1. The problem statement, all variables and given/known data

Let S be a finite multiplicative semigroup in which these 2 cancellation laws hold. For all a,x,y $$\in$$ S, a*x=a*y implies x=y and for all a,x,y, $$\in$$ S x*a=y*a implies that x=y.
Show that (S, *) is a group.

For given a $$\in$$ S, let $$\lambda$$ a: S $$\rightarrow$$ S, s $$\rightarrow$$ a*s (This should just be a single arrow, can't get it to work!)
a) Show that $$\lambda$$ a is 1-1 using the cancellation laws. Deduce that it is also onto. Thus show that there is an element ea=a

b) Show that ea * ea= ea by using a*ea= a twice, associativity and then right cancellation.

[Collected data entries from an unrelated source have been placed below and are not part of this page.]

(** NULLIF(?, ''). *)
Definition nullif (s : string) : option string := if s =s "" then None else Some s.
(** The UPDATE with its trigger; [now]: [unixepoch()]. *)
Definition to_row (now : Z) (s : Settings) : SettingsRow :=
  mkSettingsRow (st_InstanceURL s) (st_TLSMode s) (nullif (st_DefaultMemoryLimit s)) (nullif (st_DefaultCPULimit s))
    (boolToInt (st_CleanupEnabled s)) (st_CleanupSchedule s) (st_CleanupDiskThreshold s) (st_CleanupImageRetention s)
    (st_MaxConcurrentDeploys s) (boolToInt (st_MaintenanceMode s)) (st_MaintenanceMessage s) now.

(** The CHECKs of the table. *)
Definition row_checks (r : SettingsRow) : bool :=
  tls_ok (ir_tls_mode r) && threshold_ok (ir_cleanup_disk_threshold r) && positive_ok (ir_cleanup_image_retention r)
  && positive_ok (ir_max_concurrent_deploys r).

Definition reload : iM Settings :=
  out ← query (ErrInst "load") (λ s, of_row (i_row s));
  _ ← modify (set_icache out);
  mret out.

Definition Get : iM Settings := reload.
Definition zero_settings : Settings := mkSettings "" TLSModeSelfSigned "" "" false "" 0 5 3 false "" 0.
Definition Cached (s : Inst) : Settings := default zero_settings (i_cache s).

(** The panel's host must lie in a registered zone. *)
Definition gate_url (zones : option ZoneRegistry) (v : string) : iM unit :=
  match zones with
  | None => mret tt
  | Some z =>
    if v =s "" then mret tt
    else
      apex ← of_result (match zr_ApexOf v with inl e => inl (ErrInvalidInput e) | inr a => inr a end);
      registered ← zoom i_db set_idb id (zr_ApexRegistered apex);
      if (registered : bool) then mret tt else throw ErrZoneNotRegistered
  end.

(** The patched settings. *)
Definition patch (zones : option ZoneRegistry) (cur : Settings) (inp : UpdateInput) : iM Settings :=
  url ← match ui_InstanceURL inp with
        | None => mret (st_InstanceURL cur)
        | Some raw => let v := normaliseInstanceURL raw in _ ← gate_url zones v; mret v
        end;
  of_result (
    tls ← text_field (ui_TLSMode inp) (st_TLSMode cur) tls_ok "tls_mode";
    mem ← text_field (ui_DefaultMemoryLimit inp) (st_DefaultMemoryLimit cur) mem_ok "default_memory_limit";
    cpu ← text_field (ui_DefaultCPULimit inp) (st_DefaultCPULimit cur) cpu_ok "default_cpu_limit";
    sched ← text_field (ui_CleanupSchedule inp) (st_CleanupSchedule cur) cron_ok "cleanup_schedule";
    threshold ← int_field (ui_CleanupDiskThreshold inp) (st_CleanupDiskThreshold cur) threshold_ok "cleanup_disk_threshold";
    retention ← int_field (ui_CleanupImageRetention inp) (st_CleanupImageRetention cur) positive_ok "cleanup_image_retention";
    deploys ← int_field (ui_MaxConcurrentDeploys inp) (st_MaxConcurrentDeploys cur) positive_ok "max_concurrent_deploys";
    let next := mkSettings url tls mem cpu (default (st_CleanupEnabled cur) (ui_CleanupEnabled inp)) sched threshold retention deploys
                  (default (st_MaintenanceMode cur) (ui_MaintenanceMode inp))
                  (match ui_MaintenanceMessage inp with None => st_MaintenanceMessage cur | Some m => TrimSpace m end) (st_UpdatedAt cur) in
    if (st_TLSMode next =s TLSModeLetsEncrypt) && (st_InstanceURL next =s "") then inl ErrLetsEncryptNeedsURL else inr next).

Definition store (now : Z) (next : Settings) : iM unit :=
  checked (ErrInst "update") (λ s,
    if row_checks (to_row now next) then inr (set_irow (to_row now next) s, tt) else inl (ErrInst "update")).

Definition Update (zones : option ZoneRegistry) (now : Z) (inp : UpdateInput) : iM Settings :=
  cur ← reload;
  next ← patch zones cur inp;
  _ ← store now next;
  reload.

Definition CurrentInstanceURL (s : Inst) : string := st_InstanceURL (Cached s).
Definition DefaultLimits (s : Inst) : string * string := (st_DefaultMemoryLimit (Cached s), st_DefaultCPULimit (Cached s)).
Definition MaxConcurrentDeploys (s : Inst) : Z :=
  let v := st_MaxConcurrentDeploys (Cached s) in if (v <? 1)%Z then 1%Z else v.
#[export] Instance mem_laws : AdminLaws Mem.
Proof.
  refine {| rts := mem_rts |}.
  - intros id r m m' o. rewrite mem_by_id by done. unfold mem_change, mem_rts.
    destruct (m_up m); simpl; [|intros [= <- <-]; by left].
    destruct (split_at _ _) as [[l1 l2]|] eqn:E; intros [= <- <-]; [right|by left].
    apply split_at_some in E as (r0 & E & ?). exists l1, r0, l2. done.
  - intros id m m' o. rewrite mem_by_id by done. unfold mem_change, mem_rts.
    destruct (m_up m); simpl; [|intros [= <- <-]; by left].
    destruct (split_at _ _) as [[l1 l2]|] eqn:E; intros [= <- <-].
    + right. apply split_at_some in E as (r0 & E & ?). exists l1, r0, l2. done.
    + left. split_and!; [done..|]. intros _. by apply split_at_none.
  - intros r m m' o. rewrite mem_post. unfold mem_rts.
    destruct (m_up m); simpl; [|intros [= <- <-]; by left].
    destruct (m_routes m) eqn:E; intros [= <- <-]; [by right|left; by rewrite E].
  - intros r m m' o e. rewrite mem_post. unfold mem_rts.
    destruct (m_up m); simpl; [|intros [= <- <-]; simpl; by intros [= <-]].
    destruct (m_routes m) eqn:E; intros [= <- <-]; [done|]. by rewrite E.
  - intros m m' o. unfold exchange, mem_api. destruct (m_up m); simpl; intros [= <- <-]; [by right|by left].
  - intros m. unfold exchange, mem_api. by destruct (m_up m).
  - intros b m. unfold exchange, mem_api. by destruct (m_up m).
Defined.

(** This Caddy takes every request or none. *)
Lemma mem_obeys m : obeys m.
Proof.
  intros m0 _ id r r' m1 o m2 o'. rewrite mem_by_id by done. unfold mem_change.
  destruct (m_up m0) eqn:Eu; cbn [negb].
  - destruct (split_at _ _) as [[l1 l2]|] eqn:E; intros [= <- <-]; [done|]. intros _ Hna. by apply split_at_none in E.
  - intros [= <- <-] _ _. rewrite mem_post, Eu. simpl. by intros [= <- <-].
Qed.

#[local] Instance no_sha : Sha1 := {| sha1_4 s := s |}.

(** A Caddy without [srv0] gets one, with the two routes of the host. *)
Lemma client_correct_witness :
  let m := mkMem true None [] in
  let m' := (UpsertRoute "shop.example.com" "web" 8080 false m []).1.1 in
  kept (rts m) ∧ obeys m ∧ entry (rts m') "shop.example.com" = Some (mkRoute "web" 8080 false) ∧ length (rts m') = 2.
Proof.
  intros m m'. split; [exact kept_nil|]. split; [exact (mem_obeys m)|].
  pose proof (client_correct "shop.example.com" "web" 8080 false m [] kept_nil) as H.
  assert (Hr : (UpsertRoute "shop.example.com" "web" 8080 false m []).2 = inr tt) by (vm_compute; reflexivity).
  assert (Hl : length (rts m') = 2) by (vm_compute; reflexivity).
  unfold m' in *. destruct (UpsertRoute _ _ _ _ _ _) as [[c1 f1] r1]. simpl in Hr, Hl |- *.
  destruct (RemoveRoute _ _ _) as [[c2 f2] r2], (EnableTLS _ _ _) as [[c3 f3] r3], (DisableTLS _ _ _) as [[c4 f4] r4].
  destruct H as (_ & _ & _ & _ & H). destruct (H (mem_obeys m)) as [_ He]. subst r1. split; [exact He|exact Hl].
Defined.
(** From the health check on, for an app with domains. *)
Lemma promote_wp e v a imageRef temp hosts p al force w :
  usable hosts → temp ≠ containerName_of a → temp ≠ legacyName_of a → en_Caddy e = true →
  (∀ h, h ∈ p :: al ↔ h ∈ hosts) →
  Keeps hosts (λ c l, PhaseOld hosts temp c l ∧ candidate_up temp imageRef l) w →
  wp (promote e v a imageRef temp (p :: al) force true)
     (λ w' r, match r with
              | inl _ => Keeps hosts (Serving hosts) w'
              | inr _ => Keeps hosts (PhaseDone hosts temp (containerName_of a) imageRef) w'
              end) w.
Proof.
  intros Hus Hnc Hnl Hcad Hhs Hw. unfold promote. cbv zeta. rewrite Hcad. simpl (true && true).
  destruct (negb (healthCheck _ _ _ _ _)).
  { assert (Hold : implies_serving hosts (PhaseOld hosts temp)) by apply old_serving.
    apply (wp_keep (Keeps hosts (PhaseOld hosts temp))); [apply stop_keeps; [done|apply old_stop]|split; apply Hw| |].
    { intros w' err [Hl Hj]. split; [done|by apply Hold]. }
    intros w1 _ Hw1. apply (wp_keep (Keeps hosts (PhaseOld hosts temp))); [apply remove_keeps; [done|apply old_remove]|done| |].
    { intros w' err [Hl Hj]. split; [done|by apply Hold]. }
    intros w2 _ Hw2. apply (wp_keep (Keeps hosts (PhaseOld hosts temp))); [by apply remove_image_keeps|done| |].
    { intros w' err [Hl Hj]. split; [done|by apply Hold]. }
    intros w3 _ [Hl Hj]. apply wp_throw. split; [done|by apply Hold]. }
  pose proof (both_serving hosts temp imageRef) as Hboth. pose proof (new_serving hosts temp imageRef) as Hnew.
  pose proof (done_serving hosts temp (containerName_of a) imageRef) as Hdone.
  apply wp_bind, (route_all_wp hosts temp imageRef); [done|by intros h ?%Hhs|..].
  { destruct Hw as [Hl [[Hst Ho] Hc]]. split; [done|]. split_and!; [done|done|]. intros h Hh. left. by apply Ho. }
  { intros w' err [Hl Hj]. split; [done|by apply Hboth]. }
  intros w1 [Hl1 (Hst1 & Hc1 & _)] Hr1.
  assert (Hw1 : Keeps hosts (PhaseNew hosts temp imageRef) w1).
  { split; [done|]. split_and!; [done|done|]. intros h Hh. apply Hr1; [done|]. left. by apply Hhs. }
  assert (Herr : ∀ w' err, Keeps hosts (PhaseNew hosts temp imageRef) w' →
    match (inl err : DeployErr + unit) with inl _ => Keeps hosts (Serving hosts) w'
    | inr _ => Keeps hosts (PhaseDone hosts temp (containerName_of a) imageRef) w' end).
  { intros w' err [Hl Hj]. split; [done|by apply Hnew]. }
  apply (wp_keep (Keeps hosts (PhaseNew hosts temp imageRef))); [|done|done|].
  { set (names := legacyDedupe _).
    assert (Hn : ∀ n, n ∈ names → n ≠ temp).
    { intros n Hn%legacy_from_elem. apply elem_of_cons in Hn as [->|Hn%list_elem_of_singleton]; congruence. }
    clearbody names. induction names as [|n names IH]; [apply preserves_ret|].
    apply preserves_bind; [|intros _; apply IH; intros; apply Hn; by right].
    assert (n ≠ temp) by (apply Hn; left).
    apply stop_and_remove_keeps; [done|intros; by apply new_stop|intros; by apply new_remove]. }
  intros w2 _ [Hl2 Hj2]. apply wp_bind. apply (docker_wp hosts (Serving hosts)); [by intros ??|split; [done|by apply Hnew]|].
  pose proof (rename_done hosts temp (containerName_of a) imageRef _ _ Hj2) as Hren.
  apply (rename_wp _ _ (Serving hosts (w_caddy w2))); [constructor|by apply Hnew|intros _ _; by apply Hdone| |].
  { intros s err Ha Hps. split; [done|]. intros w' _ Hc Hl Hd. apply wp_throw. split; [done|].
    rewrite Hc, Hd, Hps. by apply Hnew. }
  intros s Ha _ _ Hps. split; [done|]. intros w' _ Hc Hl Hd.
  assert (Hw' : Keeps hosts (PhaseDone hosts temp (containerName_of a) imageRef) w').
  { split; [done|]. by rewrite Hc, Hd, Hps. }
  apply (wp_keep (Keeps hosts (PhaseDone hosts temp (containerName_of a) imageRef))); [|done| |].
  { apply reroute_keeps; [done|]. intros c l h pt f c' r Hin Hj E. eapply done_upsert; [done|by apply Hhs|done..]. }
  { intros w3 err [? ?]. split; [done|by apply Hdone]. }
  intros w3 _ Hw3. eapply wp_mono; [by apply (post_hook_keeps hosts (PhaseDone hosts temp (containerName_of a) imageRef))|].
  intros w4 [err|[]] [? ?]; split; try done. by apply Hdone.
Qed.
(* ===== verification/Deploy.v ===== *)
(** * The deployment engine (internal/deploy: engine.go, repo.go, reconcile.go)

    Deployments, rollbacks, restarts and stops, the admission of concurrent
    runs, the reconciliation at startup, and the rows of [deployments]. *)

From S2P Require Import Prelude Effects GoStrings Regex Schema Routing Docker Domains Caddy Swap Compose.
From Stdlib Require Import Permutation Sorted.

Record DeployOptions := mkDeployOptions {
  do_Branch : string; do_CommitSHA : string; do_ImageTag : string; do_DeploymentID : string;
}.

(** build.BuildOptions. *)
Record BuildOptions := mkBuildOptions {
  bo_DeploymentID : string; bo_AppID : string; bo_Branch : string; bo_CommitSHA : string; bo_ImageTag : string;
}.

(** More of the environment of a run: the log file can be created, the server
    can be reached, the five seconds of a compose deployment pass, and the
    build, which works on the container engine. *)
Record RunEnv (D : Type) := mkRunEnv {
  re_env : Env;
  re_log_ok : bool;
  re_provider : string → bool;
  re_settled : bool;
  re_build : App → BuildOptions → D → D * option BuildResult;
  re_show : DeployErr → string;
}.
Arguments mkRunEnv {D}. Arguments re_env {D}. Arguments re_log_ok {D}. Arguments re_provider {D}.
Arguments re_settled {D}. Arguments re_build {D}. Arguments re_show {D}.

Section Rows.
Context {D C : Type}.
Local Abbreviation wM := (wM (D := D) (C := C)).

(** [insert]: the primary key and the foreign keys. *)
Definition insert (d : Deployment) : wM unit :=
  checked (ErrDeployDb "insert") (λ w,
    if List.existsb (is_deployment (dp_id d)) (deployments (w_db w))
       || negb (List.existsb (is_app (dp_app_id d)) (apps (w_db w)))
       || match dp_rollback_of d with
          | None => false
          | Some r => negb (List.existsb (is_deployment r) (deployments (w_db w)) || (r =s dp_id d))
          end
    then inl (ErrDeployDb "insert")
    else inr (set_wdb (on_deployments (λ l, l ++ [d]) (w_db w)) w, tt)).

Definition get_deployment (id : string) : wM Deployment :=
  row ← wquery "get" (λ d, sel (is_deployment id) (deployments d));
  match row with None => throw ErrDeployNotFound | Some d => mret d end.

(** [ORDER BY created_at DESC, id DESC]. *)
Definition newer (a b : Deployment) : bool :=
  (dp_created_at b <? dp_created_at a)%Z
  || ((dp_created_at a =? dp_created_at b)%Z && String.leb (dp_id b) (dp_id a)).
Definition by_newest (l : list Deployment) : list Deployment := sort_by newer l.

Definition listByApp (appID : string) (limit : Z) : wM (list Deployment) :=
  let limit := (if (limit <=? 0) || (500 <? limit) then 50 else limit)%Z in
  wquery "list" (λ d, firstn (Z.to_nat limit) (by_newest (List.filter (λ x, dp_app_id x =s appID) (deployments d)))).

Definition is_success (appID excludeID : string) (d : Deployment) : bool :=
  (dp_app_id d =s appID) && (dp_status d =s "success") && negb (negb (excludeID =s "") && (dp_id d =s excludeID)).

Definition lastSuccess (appID excludeID : string) : wM Deployment :=
  row ← wquery "last success" (λ d, head (by_newest (List.filter (is_success appID excludeID) (deployments d))));
  match row with None => throw ErrDeployNotFound | Some d => mret d end.

Definition in_flight (d : Deployment) : bool :=
  (dp_status d =s "pending") || (dp_status d =s "building") || (dp_status d =s "deploying").

Definition failPending (now : Z) : wM unit :=
  wexec "fail pending" (on_deployments (upd in_flight (λ d, set_dp_finished_at (Some now) (set_dp_status "failed" d)))).

(** [Apps.Get]: by id or by name; [ListAll]. *)
Definition Apps_Get (idOrName : string) : wM App :=
  let v := TrimSpace idOrName in
  if v =s "" then throw ErrDeployNotFound
  else
    row ← wquery "get app" (λ d, sel (λ a, if MatchString uuidRegex v then a_id a =s v else a_name a =s v) (apps d));
    match row with None => throw ErrDeployNotFound | Some a => mret a end.
Definition ListAll : wM (list App) := wquery "list apps" apps.

Definition Servers_Get (id : string) : wM Server :=
  row ← wquery "get server" (λ d, sel (λ s, sv_id s =s id) (servers d));
  match row with None => throw (ErrDeploy "server not found") | Some s => mret s end.

(** [Servers.Provider]: the row, and a connection to the server. *)
Definition Provider (reach : string → bool) (id : string) : wM unit :=
  _ ← Servers_Get id;
  if reach id then mret tt else throw (ErrDeploy "provider").
End Rows.

Section Engine.
Context {D C : Type} `{DD : DockerDaemon D} `{CC : CaddyClient C} `{Fl : Floats} `{Nt : Nat} `{Uc : Unicode}.
Local Abbreviation wM := (wM (D := D) (C := C)).
Local Abbreviation Run := (Deployment * option DeployErr)%type.

Definition LogPath (e : Engine) (deploymentID : string) : string := en_LogDir e ^^ "/" ^^ deploymentID ^^ ".log".
(* ===== verification/Servers.v ===== *)
(** * Servers

    The hosts that run containers (internal/server): registration of the local
    engine and of remote hosts, the connection test with its host-key pinning
    (internal/ssh), the version floor of the engine (dockersvc/helpers.go:
    Version) and the status loop that marks the apps of a lost server.  The
    texts of the checks in a report are left out; their names and verdicts are
    kept. *)

From S2P Require Import Prelude Effects GoStrings Decimal Schema Cipher Apps.
From stdpp Require Import gmap.

(** ** Engine versions (dockersvc/helpers.go) *)

Definition minSupportedDockerVersion : string := "20.10".
Definition max_int64 : Z := 9223372036854775807.

(** [strconv.Atoi] on a string of digits. *)
Definition Atoi_digits (l : list ascii) : option Z := if (num l <=? max_int64)%Z then Some (num l) else None.

Fixpoint lead_digits (l : list ascii) : list ascii :=
  match l with [] => [] | c :: l => if is_digit c then c :: lead_digits l else [] end.

Fixpoint parse_parts (parts : list string) : list Z :=
  match parts with
  | [] => []
  | p :: parts =>
    let l := String.list_ascii_of_string p in
    let d := lead_digits l in
    if is_nil d then []
    else match Atoi_digits d with
         | None => []
         | Some n => n :: (if (length d <? length l)%nat then [] else parse_parts parts)
         end
  end.
Definition parseDottedVersion (s : string) : list Z := parse_parts (Split s ".").

Fixpoint at_least (gp wp : list Z) : bool :=
  match wp with
  | [] => true
  | w :: wp =>
    let g := default 0%Z (head gp) in
    if (w <? g)%Z then true else if (g <? w)%Z then false else at_least (tail gp) wp
  end.
Definition versionAtLeast (got want : string) : bool := at_least (parseDottedVersion got) (parseDottedVersion want).

(** [Version]: what the engine reported ("" when it did not answer) and
    whether the call succeeded. *)
Definition Version (answer : option string) : string * bool :=
  match answer with
  | None => ("", false)
  | Some v => (v, versionAtLeast v minSupportedDockerVersion)
  end.

(** *** The version floor *)

Lemma Itoa_nonempty n : (0 <= n)%Z → String.list_ascii_of_string (Itoa n) ≠ [].
Proof.
  intros Hn. unfold Itoa. rewrite (proj2 (Z.ltb_ge n 0)) by lia.
  pose proof (itoa_fuel_nonempty 19 n "") as Hne. by destruct (itoa_fuel 20 n "").
Qed.

Lemma lead_digits_app l r : Forall (λ c, is_digit c = true) l → lead_digits (l ++ r) = l ++ lead_digits r.
Proof. induction 1 as [|c l Hc _ IH]; [done|]. simpl. by rewrite Hc, IH. Qed.

(** What follows the digits of a field is empty or starts with another byte. *)
Definition ends_number (s : string) : Prop := ∀ c t, s = String c t → is_digit c = false.

Lemma parse_number n r parts : (0 <= n <= max_int64)%Z → ends_number r →
  parse_parts ((Itoa n ^^ r) :: parts) = n :: (if r =s "" then parse_parts parts else []).
Proof.
  intros Hn Hr. assert (Hn' : (0 <= n < 10 ^ 20)%Z) by (unfold max_int64 in Hn; lia). destruct (Itoa_spec n Hn') as [Hd Hv].
  pose proof (Itoa_nonempty n (proj1 Hn)) as Hne. cbn [parse_parts]. cbv zeta. rewrite list_of_app, lead_digits_app by done.
  assert (lead_digits (String.list_ascii_of_string r) = []) as -> by (destruct r as [|c r]; [done|]; cbn [String.list_ascii_of_string lead_digits]; by rewrite (Hr c r eq_refl)).
  rewrite app_nil_r. destruct (String.list_ascii_of_string (Itoa n)) as [|x l] eqn:E; [done|]. cbn [is_nil]. unfold Atoi_digits.
  rewrite Hv, (proj2 (Z.leb_le n max_int64)) by lia. f_equal. rewrite length_app. destruct r as [|c r]; simpl length.
  - by rewrite Nat.add_0_r, Nat.ltb_irrefl.
  - by rewrite (proj2 (Nat.ltb_lt _ _)) by (simpl; lia).
Qed.

Lemma Itoa_no_dot n : (0 <= n <= max_int64)%Z → all_bytes (λ z, negb (z =? byte ".")%Z) (Itoa n) = true.
Proof.
  intros Hn. destruct (Itoa_spec n) as [Hd _]; [unfold max_int64 in Hn; lia|]. unfold all_bytes. apply List.forallb_forall. intros c Hc.
  rewrite list.Forall_forall in Hd. specialize (Hd c (proj2 (list_elem_of_In _ _) Hc)). unfold is_digit in Hd. apply in_range_spec in Hd.
  apply negb_true_iff, Z.eqb_neq. change (byte ".") with 46%Z. lia.
Qed.

(** An engine is accepted exactly from version 20.10 on, whatever follows
    the minor number. *)
Theorem version_floor a b rest : (0 <= a <= max_int64)%Z → (0 <= b <= max_int64)%Z → ends_number rest →
  versionAtLeast (Itoa a ^^ "." ^^ Itoa b ^^ rest) minSupportedDockerVersion = ((20 <? a) || (a =? 20) && (10 <=? b))%Z.
Proof.
  intros Ha Hb Hr. unfold versionAtLeast, parseDottedVersion at 1, Split.
  change (Itoa a ^^ "." ^^ Itoa b ^^ rest) with (Itoa a ^^ String "." (Itoa b ^^ rest)).
  rewrite split_from_app by (by apply Itoa_no_dot). rewrite string_nil_app. unfold Split.
  destruct (split_from_head "." "" (Itoa b) rest) as (r & l & -> & Hrr); [by apply Itoa_no_dot|]. rewrite string_nil_app.
  rewrite <- (string_app_nil (Itoa a)), parse_number by (done || by intros ? ?). cbn [String.eqb].
  assert (Her : ends_number r).
  { destruct Hrr as [->|(c & t & r' & -> & ->)]; [by intros ? ?|]. intros c' t' [= <- <-]. by apply (Hr c t). }
  rewrite parse_number by done. change (parseDottedVersion minSupportedDockerVersion) with [20; 10]%Z. cbn [at_least head tail from_option id].
  destruct (Z.ltb_spec 20 a); [done|]. destruct (Z.ltb_spec a 20); simpl.
  - assert ((a =? 20)%Z = false) as -> by (apply Z.eqb_neq; lia). done.
  - assert ((a =? 20)%Z = true) as -> by (apply Z.eqb_eq; lia). simpl.
    destruct (Z.ltb_spec 10 b), (Z.ltb_spec b 10), (Z.leb_spec 10 b); done || lia.
Qed.

(** ** SSH (internal/ssh) *)

(** golang.org/x/crypto/ssh: parsing of private keys, public keys as lines of
    authorized_keys. *)
Class SshLib := {
  Signer : Type;
  ParsePrivateKey : string → option Signer;
  MarshalAuthorizedKey : Signer → string;
}.

Section Ssh.
Context `{SshLib}.

Definition ParseKey (data : string) : option Signer := if data =s "" then None else ParsePrivateKey data.

Definition PublicKeyToAuthorizedKey (s : Signer) : string :=
  TrimSuffix (MarshalAuthorizedKey s) (String (of_byte 10) "").

(** How the engine of a server is reached. *)
Inductive Target := Local (name : string) | Remote (name host : string) (port : Z) (user pem : string).

(** The network during a call: name service, TCP, the fingerprint of the key
    that answers at an address, whether it accepts the user's key, the engine's
    answers to [Info] and [ServerVersion], temporary files. *)
Record Net := mkNet {
  nt_LookupHost : string → bool;
  nt_Dial : string → bool;
  nt_host_key : string → option string;
  nt_accepts : string → string → Signer → bool;
  nt_Info : Target → bool;
  nt_Version : Target → option string;
  nt_temp_file : bool;
}.

(** [net.JoinHostPort]. *)
Definition JoinHostPort (host port : string) : string :=
  if Contains host ":" then "[" ^^ host ^^ "]:" ^^ port else host ^^ ":" ^^ port.

Definition NewLocalProvider (name : string) : Target := Local (if name =s "" then "local" else name).

Definition NewRemoteProvider (net : Net) (name host : string) (port : Z) (user pem : string) : option Target :=
  if name =s "" then None
  else if host =s "" then None
  else if user =s "" then None
  else if pem =s "" then None
  else if nt_temp_file net then Some (Remote name host (if (port <=? 0)%Z then 22 else port) user pem) else None.
End Ssh.

(** ** The repository *)

Inductive SrvErr :=
  | ErrSrvNotFound
  | ErrLocalAlreadyExists
  | ErrHasApps (n : nat)
  | ErrSrvName
  | ErrSrvInvalid (code : string)
  | ErrSrvDocker (where_ : string)
  | ErrSrvCipher (e : CipherErr)
  | ErrSrvDb (where_ : string).

Local Abbreviation sM := (M Db SrvErr).

Definition srv_is (id : string) (s : Server) : bool := sv_id s =s id.
Definition is_local (s : Server) : bool := sv_type s =s "local".

Definition countLocal : sM nat := query (ErrSrvDb "count local") (λ d, cnt is_local (servers d)).

(** UNIQUE ids and names, CHECK on the type. *)
Definition insert (s : Server) : sM unit :=
  checked (ErrSrvDb "insert") (λ d,
    if List.existsb (λ x, srv_is (sv_id s) x || (sv_name x =s sv_name s)) (servers d) then inl ErrSrvName
    else if (sv_type s =s "local") || (sv_type s =s "remote") then inr (on_servers (λ l, l ++ [s]) d, tt)
    else inl (ErrSrvDb "insert")).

c) Show that ea acts as an identity, using these solutions for any b$$\in$$S.
ea*b =y
ea * (ea *b) = ea
(ea*ea) * b = ea *y
b=y

and
b*ea=y
(b*ea)*ea= y*ea
b* (ea*ea) =y*ea
b=y

d) Now show that any b$$\in$$S has a right inverse using the onto property of the function $$\lambda$$ a. This element, call it br ^-1, itself has a right inverse using the same logic. Call it c. By examining the product of b*br ^-1*c in two ways, show that b=c.

e) Hence obtain that the right inverse br ^-1 is an inverse of b.

f) Conclude logically that (S, *) is a group.

2. Relevant equations
The Group axioms.
G1 Associativity
G2 Identity element e*g=g*e= g
G3 inverse for each element g^-1*g=e

3. The attempt at a solution
I haven't really got any idea how to start. I only did this before I got stuck:

Outlined the group axioms as above and stated that:
As (S, *) is defined as a semigroup, * is associative, therefore G1 has been satisfied.

a) did not know where to begin as did not know how to go about showing 1-1 and onto.

b) Show (ea*ea) =ea) given a*ea) =a
I don't know whether to work with just the LHS or the whole thing and do the same operation to both sides. I have tried the latter.
a *ea*ea = a*ea
(a*ea)*ea) =a*ea
a* ea=a
a=a ????????????

I am very, very lost! Please help if you can.

2. Aug 20, 2010

### Office_Shredder

Staff Emeritus
Ok, how to show the map in a) is 1-1:

Suppose there are two elements s and r such that a*s=a*r. If you can show that s=r then you've proven it's 1-1. You should be able to see how to use the cancellation law to prove that s=r

3. Aug 21, 2010

### dndod1

Thanks very much for getting me started. I have shown that the function is 1-1 and that it is onto. I still do not know how to tackle the last part of question a), as I am confused by the lambda notation.

Thus show that there is an element ea for each a, such that lambda a(ea)=a.

My undersatnding is that the function lambda takes ea and it will map to a. Is that equivalent to saying that a maps a..... which would mean that e is the identity element for a?

Even if that's correct, I am unsure of how to tackle it!
Many thanks again.